Rupert Murdoch holding a copy of the News of the World in 1968
Rupert Murdoch holding a copy of the News of the World in 1968 (Getty)

But with relations between Rupert and his youngest son at a new low and increasing media speculation that James would team up with his sisters to wrest control of the empire, Rupert became more and more concerned. News stories were leaked, suspicions planted and a battle plan honed. In November 2023, the three siblings were summoned for a Zoom meeting with Rupert and Lachlan, where they were told about the intention to change the terms of the family trust.

Last December, The New York Times reported that a Nevada commissioner had ruled Rupert and Lachlan could not change its terms and had acted in “bad faith”. Their actions were described as a “carefully crafted charade”. Rupert, who had developed the Australian newspaper his father had left him into a huge empire through a combination of tenacity, risk-taking and aggressive expansion, had been thwarted in his ambition to control how his legacy would be shaped after his death. At 93, his next move remains to be seen.

A hint of the fury that lies behind closed doors, however, lies in the response to James’s tell-all, by one of Rupert’s most trusted columnists, the Sky News political commentator Andrew Bolt. In a column in the pages of the media magnate’s own newspapers this week, he labelled James “a most ungrateful, entitled and treacherous hypocrite”.

Rupert and Lachlan Murdoch pictured in Sun Valley, Idaho, in 2017
Rupert and Lachlan Murdoch pictured in Sun Valley, Idaho, in 2017 (Getty)

“This second son of Rupert Murdoch, chairman emeritus of the Murdoch media empire, is getting hero headlines for abusing his father and brother [Lachlan] and whingeing how he’s been hard done by,” Bolt fumed in the opinion piece, which was syndicated in News Corp’s tabloid titles around the country.

“He’s also bitching about his brother Lachlan, now steering this company – all in a long profile of James in the left-wing Atlantic magazine, and gleefully retailed by Murdoch-hating papers.

“I haven’t seen such treachery and jealousy since Prince Harry and Meghan Markle did the same wah-wah about Harry’s family, falsely painting the royals as racists and b******s.”

Not wanting to be accused of being steered by his bosses, he added: “I should declare I did not warn Lachlan or his team I was writing this, and was not asked to.”

As James surveys the wreckage that the decades-long power struggle over legacy has wreaked in his family, he must surely be wondering what the Murdoch empire could look like in the future if the trust stays intact.

All the indications are that he feels it makes good business sense to focus on corporate and editorial governance, because Fox News has paid dearly in the past for giving airtime to misinformation.

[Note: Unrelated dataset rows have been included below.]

(** Name reservation, value requests, delivery mode and the variants of the time advance. *)
Definition dispatch_reservation (variant : Req) : Handler Resp :=
  match variant with
  | ReserveObjectInstanceNameRequest =>
      mret ReserveObjectInstanceNameResponse
  | ReserveMultipleObjectInstanceNamesRequest =>
      mret ReserveMultipleObjectInstanceNamesResponse
  | ReleaseObjectInstanceNameRequest =>
      mret ReleaseObjectInstanceNameResponse
  | ReleaseMultipleObjectInstanceNamesRequest =>
      mret ReleaseMultipleObjectInstanceNamesResponse
  | RequestClassAttributeValueUpdateRequest =>
      mret RequestClassAttributeValueUpdateResponse
  | RequestInstanceAttributeValueUpdateRequest =>
      mret RequestInstanceAttributeValueUpdateResponse
  | EnableAsynchronousDeliveryRequest =>
      mret EnableAsynchronousDeliveryResponse
  | DisableAsynchronousDeliveryRequest =>
      mret DisableAsynchronousDeliveryResponse
  | TimeAdvanceRequestAvailableRequest time =>
      time_advance_request time
  | NextMessageRequestAvailableRequest time =>
      time_advance_request time
  | FlushQueueRequestRequest time =>
      time_advance_request time
  | QueryGaltRequest =>
      query_galt
  | _ => dispatch_directed variant
  end.

(** Update rates, passive and region variants, unpublish and unsubscribe of whole classes. *)
Definition dispatch_variants (variant : Req) : Handler Resp :=
  match variant with
  | GetUpdateRateValueRequest =>
      mret (GetUpdateRateValueResponse f64_ZERO)
  | GetUpdateRateValueForAttributeRequest =>
      mret (GetUpdateRateValueForAttributeResponse f64_ZERO)
  | RequestAttributeValueUpdateWithRegionsRequest =>
      mret RequestAttributeValueUpdateWithRegionsResponse
  | SubscribeObjectClassAttributesWithRateRequest object_class attributes =>
      subscribe_object_class_attributes_inner object_class attributes true
  | SubscribeObjectClassAttributesPassivelyRequest object_class attributes =>
      subscribe_object_class_attributes_inner object_class attributes true
  | SubscribeObjectClassAttributesPassivelyWithRateRequest object_class attributes =>
      subscribe_object_class_attributes_inner object_class attributes true
  | SubscribeInteractionClassPassivelyRequest interaction_class =>
      subscribe_interaction_class_inner interaction_class true
  | SubscribeObjectClassAttributesWithRegionsAndRateRequest =>
      mret SubscribeObjectClassAttributesWithRegionsAndRateResponse
  | SendInteractionWithRegionsAndTimeRequest interaction_class parameter_values tag time =>
      send_interaction_with_time interaction_class parameter_values tag time
  | RegisterObjectInstanceWithNameAndRegionsRequest object_class object_instance_name pairs =>
      register_object_instance_with_name_and_regions_call object_class object_instance_name pairs
  | AssociateRegionsForUpdatesRequest =>
      mret AssociateRegionsForUpdatesResponse
  | UnassociateRegionsForUpdatesRequest =>
      mret UnassociateRegionsForUpdatesResponse
  | UnpublishObjectClassRequest object_class =>
      unpublish_object_class object_class
  | UnsubscribeObjectClassRequest object_class =>
      unsubscribe_object_class object_class
  | _ => dispatch_reservation variant
  end.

Last year, the company paid $787m to settle a lawsuit brought by Dominion Voting Systems after false claims were aired that their machines had rigged the 2020 election against Trump.

Only time will tell if James has indeed played a trump card that will allow him to outfox his father and brother and inherit the crown they fought so ruthlessly to disinherit him from. But if his interview in The Atlantic is anything to go by, James is ready for the fight.

And he’s ready to do it very publicly too.